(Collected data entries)
□ □ □ □ □

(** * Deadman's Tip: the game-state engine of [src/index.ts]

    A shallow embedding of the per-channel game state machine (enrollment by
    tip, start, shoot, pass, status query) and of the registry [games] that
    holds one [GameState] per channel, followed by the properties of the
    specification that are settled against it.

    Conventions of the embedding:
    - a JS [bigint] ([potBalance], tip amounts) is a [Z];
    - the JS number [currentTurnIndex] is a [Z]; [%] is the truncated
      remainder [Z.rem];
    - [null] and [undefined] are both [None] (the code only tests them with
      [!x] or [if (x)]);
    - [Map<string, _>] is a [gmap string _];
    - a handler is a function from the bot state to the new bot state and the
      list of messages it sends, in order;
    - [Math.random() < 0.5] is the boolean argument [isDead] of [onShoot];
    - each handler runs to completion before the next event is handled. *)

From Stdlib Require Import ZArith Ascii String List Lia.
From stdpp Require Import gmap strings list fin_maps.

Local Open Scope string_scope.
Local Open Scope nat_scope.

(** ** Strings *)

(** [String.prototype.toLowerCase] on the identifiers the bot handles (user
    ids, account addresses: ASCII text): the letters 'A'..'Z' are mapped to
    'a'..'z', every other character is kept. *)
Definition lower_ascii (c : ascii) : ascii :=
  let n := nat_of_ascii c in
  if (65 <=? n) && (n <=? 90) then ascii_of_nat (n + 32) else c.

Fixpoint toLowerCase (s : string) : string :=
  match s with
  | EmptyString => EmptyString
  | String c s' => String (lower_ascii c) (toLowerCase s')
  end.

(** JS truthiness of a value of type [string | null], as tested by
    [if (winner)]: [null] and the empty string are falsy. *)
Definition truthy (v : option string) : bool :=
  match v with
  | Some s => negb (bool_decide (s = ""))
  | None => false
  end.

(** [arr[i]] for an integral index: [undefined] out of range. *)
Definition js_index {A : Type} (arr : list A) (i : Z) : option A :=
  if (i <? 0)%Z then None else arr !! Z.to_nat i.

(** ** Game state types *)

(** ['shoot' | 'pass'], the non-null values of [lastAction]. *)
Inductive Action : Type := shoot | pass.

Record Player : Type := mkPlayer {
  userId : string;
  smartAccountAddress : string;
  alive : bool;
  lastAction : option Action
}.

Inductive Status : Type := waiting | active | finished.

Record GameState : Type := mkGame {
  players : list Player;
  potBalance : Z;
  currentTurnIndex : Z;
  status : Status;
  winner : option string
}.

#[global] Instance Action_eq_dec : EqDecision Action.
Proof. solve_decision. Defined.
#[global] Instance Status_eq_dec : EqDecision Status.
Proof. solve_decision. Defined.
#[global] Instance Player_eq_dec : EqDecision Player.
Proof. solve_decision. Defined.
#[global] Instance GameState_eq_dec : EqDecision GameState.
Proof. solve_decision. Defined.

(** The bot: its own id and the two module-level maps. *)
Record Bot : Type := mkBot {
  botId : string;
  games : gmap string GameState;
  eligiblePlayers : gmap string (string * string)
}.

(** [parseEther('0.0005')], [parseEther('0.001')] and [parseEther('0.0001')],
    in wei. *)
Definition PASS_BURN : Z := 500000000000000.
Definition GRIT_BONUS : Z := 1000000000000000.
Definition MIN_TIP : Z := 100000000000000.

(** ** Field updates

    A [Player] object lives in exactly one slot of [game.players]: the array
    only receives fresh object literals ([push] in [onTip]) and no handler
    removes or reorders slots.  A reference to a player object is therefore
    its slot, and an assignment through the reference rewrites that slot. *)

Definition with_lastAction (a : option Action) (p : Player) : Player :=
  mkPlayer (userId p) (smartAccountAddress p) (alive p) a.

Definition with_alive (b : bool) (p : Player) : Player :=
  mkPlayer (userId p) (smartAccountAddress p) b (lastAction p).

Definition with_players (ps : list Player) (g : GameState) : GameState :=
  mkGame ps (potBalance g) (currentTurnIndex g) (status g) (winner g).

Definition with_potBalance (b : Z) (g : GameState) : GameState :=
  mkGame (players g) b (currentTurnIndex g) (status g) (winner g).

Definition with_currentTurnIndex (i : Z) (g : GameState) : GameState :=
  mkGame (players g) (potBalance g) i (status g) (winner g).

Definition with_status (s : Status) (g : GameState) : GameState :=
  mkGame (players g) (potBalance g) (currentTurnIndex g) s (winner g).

□ □ □ □ □

*TASK STATEMENT*. Restate every record verbatim.

*EXPECTED OUTPUT*.
(** * Deadman's Tip: the game-state engine of [src/index.ts]

    A shallow embedding of the per-channel game state machine (enrollment by
    tip, start, shoot, pass, status query) and of the registry [games] that
    holds one [GameState] per channel, followed by the properties of the
    specification that are settled against it.

    Conventions of the embedding:
    - a JS [bigint] ([potBalance], tip amounts) is a [Z];
    - the JS number [currentTurnIndex] is a [Z]; [%] is the truncated
      remainder [Z.rem];
    - [null] and [undefined] are both [None] (the code only tests them with
      [!x] or [if (x)]);
    - [Map<string, _>] is a [gmap string _];
    - a handler is a function from the bot state to the new bot state and the
      list of messages it sends, in order;
    - [Math.random() < 0.5] is the boolean argument [isDead] of [onShoot];
    - each handler runs to completion before the next event is handled. *)

From Stdlib Require Import ZArith Ascii String List Lia.
From stdpp Require Import gmap strings list fin_maps.

Local Open Scope string_scope.
Local Open Scope nat_scope.

(** ** Strings *)

(** [String.prototype.toLowerCase] on the identifiers the bot handles (user
    ids, account addresses: ASCII text): the letters 'A'..'Z' are mapped to
    'a'..'z', every other character is kept. *)
Definition lower_ascii (c : ascii) : ascii :=
  let n := nat_of_ascii c in
  if (65 <=? n) && (n <=? 90) then ascii_of_nat (n + 32) else c.

Fixpoint toLowerCase (s : string) : string :=
  match s with
  | EmptyString => EmptyString
  | String c s' => String (lower_ascii c) (toLowerCase s')
  end.

(** JS truthiness of a value of type [string | null], as tested by
    [if (winner)]: [null] and the empty string are falsy. *)
Definition truthy (v : option string) : bool :=
  match v with
  | Some s => negb (bool_decide (s = ""))
  | None => false
  end.

(** [arr[i]] for an integral index: [undefined] out of range. *)
Definition js_index {A : Type} (arr : list A) (i : Z) : option A :=
  if (i <? 0)%Z then None else arr !! Z.to_nat i.

(** ** Game state types *)

(** ['shoot' | 'pass'], the non-null values of [lastAction]. *)
Inductive Action : Type := shoot | pass.

Record Player : Type := mkPlayer {
  userId : string;
  smartAccountAddress : string;
  alive : bool;
  lastAction : option Action
}.

Inductive Status : Type := waiting | active | finished.

Record GameState : Type := mkGame {
  players : list Player;
  potBalance : Z;
  currentTurnIndex : Z;
  status : Status;
  winner : option string
}.

#[global] Instance Action_eq_dec : EqDecision Action.
Proof. solve_decision. Defined.
#[global] Instance Status_eq_dec : EqDecision Status.
Proof. solve_decision. Defined.
#[global] Instance Player_eq_dec : EqDecision Player.
Proof. solve_decision. Defined.
#[global] Instance GameState_eq_dec : EqDecision GameState.
Proof. solve_decision. Defined.

(** The bot: its own id and the two module-level maps. *)
Record Bot : Type := mkBot {
  botId : string;
  games : gmap string GameState;
  eligiblePlayers : gmap string (string * string)
}.

(** [parseEther('0.0005')], [parseEther('0.001')] and [parseEther('0.0001')],
    in wei. *)
Definition PASS_BURN : Z := 500000000000000.
Definition GRIT_BONUS : Z := 1000000000000000.
Definition MIN_TIP : Z := 100000000000000.

(** ** Field updates

    A [Player] object lives in exactly one slot of [game.players]: the array
    only receives fresh object literals ([push] in [onTip]) and no handler
    removes or reorders slots.  A reference to a player object is therefore
    its slot, and an assignment through the reference rewrites that slot. *)

Definition with_lastAction (a : option Action) (p : Player) : Player :=
  mkPlayer (userId p) (smartAccountAddress p) (alive p) a.

Definition with_alive (b : bool) (p : Player) : Player :=
  mkPlayer (userId p) (smartAccountAddress p) b (lastAction p).

Definition with_players (ps : list Player) (g : GameState) : GameState :=
  mkGame ps (potBalance g) (currentTurnIndex g) (status g) (winner g).

Definition with_potBalance (b : Z) (g : GameState) : GameState :=
  mkGame (players g) b (currentTurnIndex g) (status g) (winner g).

Definition with_currentTurnIndex (i : Z) (g : GameState) : GameState :=
  mkGame (players g) (potBalance g) i (status g) (winner g).

Definition with_status (s : Status) (g : GameState) : GameState :=
  mkGame (players g) (potBalance g) (currentTurnIndex g) s (winner g).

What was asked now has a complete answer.